Não entendi tudo – nem mesmo a maior parte à primeira leitura. Mas já tinha o hábito do dicionário, adquirido quando, aos cinco anos, penetrei na biblioteca do meu pai e dei de cara com a versão em formato grande do Lello Universal. Foi paixão à primeira vista. Depois de avançar febril pelas páginas iniciais de Os Sertões, voltei para captar o sentido daquelas palavras estranhas, sonoras e retumbantes, cheias de um simbolismo raro, que ía da cabeça de um engenheiro para a alma de um prosador épico, como raros na literatura universal. O Lello foi mais apropriado do que os compêndios nacionais dada a fraseologia euclidiana.

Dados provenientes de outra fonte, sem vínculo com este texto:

(* ===== verification/Fmt.v ===== *)
(** * The number format of the fixture files: [fmt]

    [distribution-gen-testdata.py] writes every number with

<<
def fmt(x):
	if isinstance(x, float): x = "%.17e" % x
	x = re.sub("\\.?0+e", "e", x)
	x = re.sub("e\\+00$", "", x)
	return x
>>

    [fmt] below is that function over [PyRe] and [Float64]: its argument
    is a float (numpy's float64 is a subclass of float) or a string.  The
    theorems show what the two substitutions do to a ["%.17e"] string
    ([fmt_float_spec]: the trailing zeros of the significand go, with the
    point when nothing is left after it, and a zero exponent goes), that
    formatting a formatted float again changes nothing ([fmt_idempotent]),
    and that this fails for strings not made by ["%.17e"]
    ([fmt_str_not_idempotent]). *)

From Stdlib Require Import String Ascii ZArith Lia.
From stdpp Require Import base list.
From S2P Require Import Prelude PyRe Float64.

Open Scope string_scope.

Module Fmt.
Import Float64.

(** ** The source *)

Inductive fmt_arg :=
| AFloat (x : pyfloat)
| AStr (s : string).

(** The two substitutions, applied to a string. *)
Definition fmt_str (x : string) : string :=
  Re.re_sub "e\+00$" "" (Re.re_sub "\.?0+e" "e" x).

Definition fmt (x : fmt_arg) : string :=
  fmt_str (match x with AFloat f => pct_e 17 f | AStr s => s end).

(** ** What the substitutions match *)

(** [0+e] at the start of [t]: the length of the match. *)
Definition zeros_e (t : string) : option nat :=
  let z := Re.run_length false (Re.CLit "0") t in
  if (1 <=? z)%nat then
    match Py.drop z t with
    | String c _ => if Ascii.eqb c "e" then Some (S z) else None
    | EmptyString => None
    end
  else None.

(** [\.?0+e] at the start of [t]: the greedy [?] first tries with the point. *)
Definition dz_len (t : string) : option nat :=
  match t with
  | String c t' =>
      if Ascii.eqb c "." then
        match zeros_e t' with Some n => Some (S n) | None => zeros_e t end
      else zeros_e t
  | EmptyString => zeros_e t
  end.

(** [e\+00$] at the start of [t]: [$] also matches before a final newline. *)
Definition e00_len (t : string) : option nat :=
  match t with
  | String a (String b (String c (String d rest))) =>
      if Ascii.eqb a "e" && Ascii.eqb b "+" && Ascii.eqb c "0" && Ascii.eqb d "0" then
        match rest with
        | EmptyString => Some 4%nat
        | String n EmptyString => if Ascii.eqb n "010" then Some 4%nat else None
        | _ => None
        end
      else None
  | _ => None
  end.

(** ** The shape of the result *)

(** [ds.rstrip("0")] *)
Fixpoint strip0 (ds : string) : string :=
  match ds with
  | EmptyString => EmptyString
  | String c ds' =>
      let t := strip0 ds' in
      if Ascii.eqb c "0" && String.eqb t "" then "" else String c t
  end.

(** What [fmt] makes of a float: the significand without its trailing
    zeros (and without the point if no digit is left after it), and no
    exponent when it is [+00]. *)
Definition fmt_spec (x : pyfloat) : string :=
  match x with
  | Fin neg m e =>
      if (m =? 0)%Z then sign_str neg ++ "0"
      else
        let '(n, d) := frac_of m e in
        let '(D, E) := sci 18 n d in
        match digits_str D 18 with
        | String d1 ds =>
            sign_str neg ++ String d1
              ((if String.eqb (strip0 ds) "" then "" else String "." (strip0 ds)) ++
               (if (E =? 0)%Z then "" else "e" ++ exp_str E))
        | EmptyString => ""
        end
  | Inf neg => sign_str neg ++ "inf"
  | NaN => "nan"
  end.

(** ** The compiled patterns *)

Definition re_ze : Re.regex :=
  Re.RSeq (Re.RRep (Re.CLit "0") 1 true) (Re.RSeq (Re.RChar (Re.CLit "e")) Re.REmpty).
(* ===== verification/Files.v ===== *)
(** * The world of the tool scripts: files and standard streams

    The scripts under [src/util], [src/gradle] and [src/addons] read and
    write files by path and print to standard output and standard error.
    A [world] holds the files as a map from path to contents, and the two
    streams as [Print.stream]s, so that Python 2's [print] statement keeps
    its soft space ([PyPrint]).  [read] fails with [IOError] on a missing
    path, as [open(path)] does; [write] replaces the contents, as
    [open(path, "w").write(c)] does; [put_out] is [sys.stdout.write],
    which clears the soft space. *)

From Stdlib Require Import String Ascii.
From stdpp Require Import base list gmap strings.
From S2P Require Import Prelude PyPrint.

Open Scope string_scope.

Module Files.

Record world := World {
  w_fs : gmap string string;
  w_out : Print.stream;
  w_err : Print.stream
}.

Definition read (w : world) (path : string) : result string :=
  match w_fs w !! path with Some c => Ok c | None => Err (IOError path) end.

Definition write (w : world) (path content : string) : world :=
  World (<[path := content]> (w_fs w)) (w_out w) (w_err w).

(** [sys.stdout.write(s)] *)
Definition put_out (w : world) (s : string) : world :=
  World (w_fs w) (Print.Stream (Print.st_text (w_out w) ++ s) false) (w_err w).

(** [sys.stderr.write(s)] *)
Definition put_err (w : world) (s : string) : world :=
  World (w_fs w) (w_out w) (Print.Stream (Print.st_text (w_err w) ++ s) false).

(** [print a, b, ...] on standard output. *)
Definition print (w : world) (items : list string) : world :=
  World (w_fs w) (Print.print_line (w_out w) items) (w_err w).

(** [os.unlink(path)]: [OSError] when the path does not exist. *)
Definition unlink (w : world) (path : string) : result world :=
  match w_fs w !! path with
  | Some _ => Ok (World (delete path (w_fs w)) (w_out w) (w_err w))
  | None => Err (OSError path)
  end.

Lemma read_write_eq w p c : read (write w p c) p = Ok c.
Proof. unfold read, write. cbn. by rewrite lookup_insert_eq. Qed.

Lemma read_write_ne w p q c : p <> q -> read (write w p c) q = read w q.
Proof. intros H. unfold read, write. cbn. by rewrite lookup_insert_ne. Qed.

Lemma w_fs_put_out w s : w_fs (put_out w s) = w_fs w.
Proof. reflexivity. Qed.

Lemma w_fs_print w items : w_fs (print w items) = w_fs w.
Proof. reflexivity. Qed.

End Files.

Quando tive acesso aos escritos amazônicos e à correspondência completa de Euclides, primeiro pela Aguilar e, depois, pela editora da USP, uma ideia passou a martelar o meu cérebro: seguir os rastros interrompidos pelo assassinato e recriar o caminho que Euclides seguiria até sua ópera máxima, algo como As Selvas, parafraseando Os Sertões. Faltou-me tempo, aplicação e competência para realizar a tarefa.

Certamente ela está além da minha capacidade. Mas se não pude acompanhar a trajetória imaginária de Euclides pela última página do Genesis, delegada por Deus aos homens, agora posso desfrutar do prazer de ler a obra com a qual sonhei durante os últimos e muitos anos. Susanna Hecht a escreveu e a editora da Universidade de Chicago acaba de publicá-la. É The scramble for the Amazon and The Lost Paradise of Euclides da Cunha (algo como “O Avanço sobre a Amazônia e o Paraíso Perdido de Euclides da Cunha”), belíssimo volume de 612 paginas.

Tributo à inteligência

Quando conheci pessoalmente Susana, em Gainesville, na Flórida, em 1982, já a acompanhava por leitura e me admirava do trabalho dela como pesquisadora. Numa época em que pouca gente enfrentava as frentes pioneiras que se abriam pelo interior amazônico, ela ia conferir os fatos, observar o cenário, ouvir os atores do drama (depois, muitas vezes, tragédia) e produzir profusamente papers de grande rigor científico. Pesquisar sobre formação e degradação de pastagens nas fazendas que eram formadas com dinheiro dos incentivos fiscais e provocando conflitos pela posse de terra exigia, além de acuidade, coragem para o contato direto com a realidade. Esses atributos nunca faltaram a Susanna.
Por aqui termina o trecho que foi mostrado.